**Exercise directions:** Go to the line below containing "rewrite ?Hs; split_and!; try done." and print exactly from there through the line containing "Inductive send_answer := Sends", both included. Print nothing else.

**Task data:**
(* ===== verification/Io.v ===== *)
(** * Nonblocking streams of the operating system

    A connected socket, as the code sees it: what the peer will send and the
    answers the system will give are lists fixed in advance, arbitrary in the
    theorems.  A call takes the next answer.  When a list is used up the socket
    would block for ever, so a finite list is what a run has seen of it. *)
From S2P Require Import Prelude Fields.

(** [std::io::Error], up to the kinds the program distinguishes *)
Inductive io_error := WouldBlock | WriteZero | OsError (code : Z).

#[export] Instance io_error_eq_dec : EqDecision io_error.
Proof. solve_decision. Defined.

(** [Arrived []] is the end of the stream: [read] returns [Ok(0)]. *)
Inductive read_answer := Arrived (bs : bytes) | ReadFails (e : io_error).
(** [Accepts n]: at most [n] bytes are taken; none for an [Ok(0)] *)
Inductive write_answer := Accepts (n : nat) | WriteFails (e : io_error).

Record Stream := { reads : list read_answer; writes : list write_answer; sent : bytes }.
#[export] Instance Stream_eta : Eta Stream := λ s, {| reads := reads s; writes := writes s; sent := sent s |}.

(** [stream.read(&mut buffer)] with a buffer of [len > 0] bytes: what [Ok(n)] put at its start.
    What does not fit stays for the next call. *)
Definition stream_read (len : nat) (s : Stream) : outcome io_error bytes * Stream :=
  match reads s with
  | [] => (Fail WouldBlock, s)
  | ReadFails e :: rest => (Fail e, s <| reads := rest |>)
  | Arrived bs :: rest =>
    if (length bs <=? len)%nat then (Ret bs, s <| reads := rest |>)
    else (Ret (take len bs), s <| reads := Arrived (drop len bs) :: rest |>)
  end.

(** [stream.write(buffer)]: the number of bytes taken *)
Definition stream_write (buffer : bytes) (s : Stream) : outcome io_error nat * Stream :=
  match writes s with
  | [] => (Fail WouldBlock, s)
  | WriteFails e :: rest => (Fail e, s <| writes := rest |>)
  | Accepts n :: rest =>
    let n := n `min` length buffer in
    (Ret n, s <| writes := rest |> <| sent := sent s ++ take n buffer |>)
  end%nat.

(** The bytes still to come *)
Definition arriving (s : Stream) : bytes :=
  reads s ≫= λ a, match a with Arrived bs => bs | ReadFails _ => [] end.

Lemma stream_read_spec len s r s' :
  (0 < len)%nat → stream_read len s = (r, s') →
  writes s' = writes s ∧ sent s' = sent s ∧
  match r with
  | Ret bs => arriving s = bs ++ arriving s' ∧ (length bs ≤ len)%nat
  | Fail _ => arriving s = arriving s'
  | _ => False
  end.
Proof.
  unfold stream_read, arriving. intros Hlen Hread.
  destruct (reads s) as [|[bs|e] rest] eqn:Hs; [|destruct (Nat.leb_spec (length bs) len)|]; simplify_eq/=;
    rewrite ?Hs; split_and!; try done.
  - by rewrite app_assoc, take_drop.
  - rewrite length_take. lia.
Qed.

Lemma stream_write_spec buffer s r s' :
  stream_write buffer s = (r, s') →
  reads s' = reads s ∧
  match r with
  | Ret n => sent s' = sent s ++ take n buffer ∧ (n ≤ length buffer)%nat
  | Fail _ => sent s' = sent s
  | _ => False
  end.
Proof.
  unfold stream_write. intros Hwrite.
  destruct (writes s) as [|[n|e] rest]; simplify_eq/=; split_and!; try done. lia.
Qed.

(** ** Datagram sockets: a call takes one datagram, cut to the buffer, or sends one *)
Inductive datagram_answer := Datagram (bs : bytes) (peer : Z) | RecvFails (e : io_error).
Inductive send_answer := Sends (n : nat) | SendFails (e : io_error).
Record DatagramSocket := { recvs : list datagram_answer; sends : list send_answer; sent_to : list (option Z * bytes) }.
#[export] Instance DatagramSocket_eta : Eta DatagramSocket := λ s,
  {| recvs := recvs s; sends := sends s; sent_to := sent_to s |}.

Definition datagram_recv_from (len : nat) (s : DatagramSocket) : outcome io_error (bytes * Z) * DatagramSocket :=
  match recvs s with
  | [] => (Fail WouldBlock, s)
  | RecvFails e :: rest => (Fail e, s <| recvs := rest |>)
  | Datagram bs peer :: rest => (Ret (take len bs, peer), s <| recvs := rest |>)
  end.

(** [send] and [send_to]: the number of bytes sent; what goes out is recorded *)
Definition datagram_send (target : option Z) (bs : bytes) (s : DatagramSocket) : outcome io_error nat * DatagramSocket :=
  match sends s with
  | [] => (Fail WouldBlock, s)
  | SendFails e :: rest => (Fail e, s <| sends := rest |>)
  | Sends n :: rest =>
    let n := n `min` length bs in
    (Ret n, s <| sends := rest |> <| sent_to := sent_to s ++ [(target, take n bs)] |>)
  end%nat.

**Answer box:**
    rewrite ?Hs; split_and!; try done.
  - by rewrite app_assoc, take_drop.
  - rewrite length_take. lia.
Qed.

Lemma stream_write_spec buffer s r s' :
  stream_write buffer s = (r, s') →
  reads s' = reads s ∧
  match r with
  | Ret n => sent s' = sent s ++ take n buffer ∧ (n ≤ length buffer)%nat
  | Fail _ => sent s' = sent s
  | _ => False
  end.
Proof.
  unfold stream_write. intros Hwrite.
  destruct (writes s) as [|[n|e] rest]; simplify_eq/=; split_and!; try done. lia.
Qed.

(** ** Datagram sockets: a call takes one datagram, cut to the buffer, or sends one *)
Inductive datagram_answer := Datagram (bs : bytes) (peer : Z) | RecvFails (e : io_error).
Inductive send_answer := Sends (n : nat) | SendFails (e : io_error).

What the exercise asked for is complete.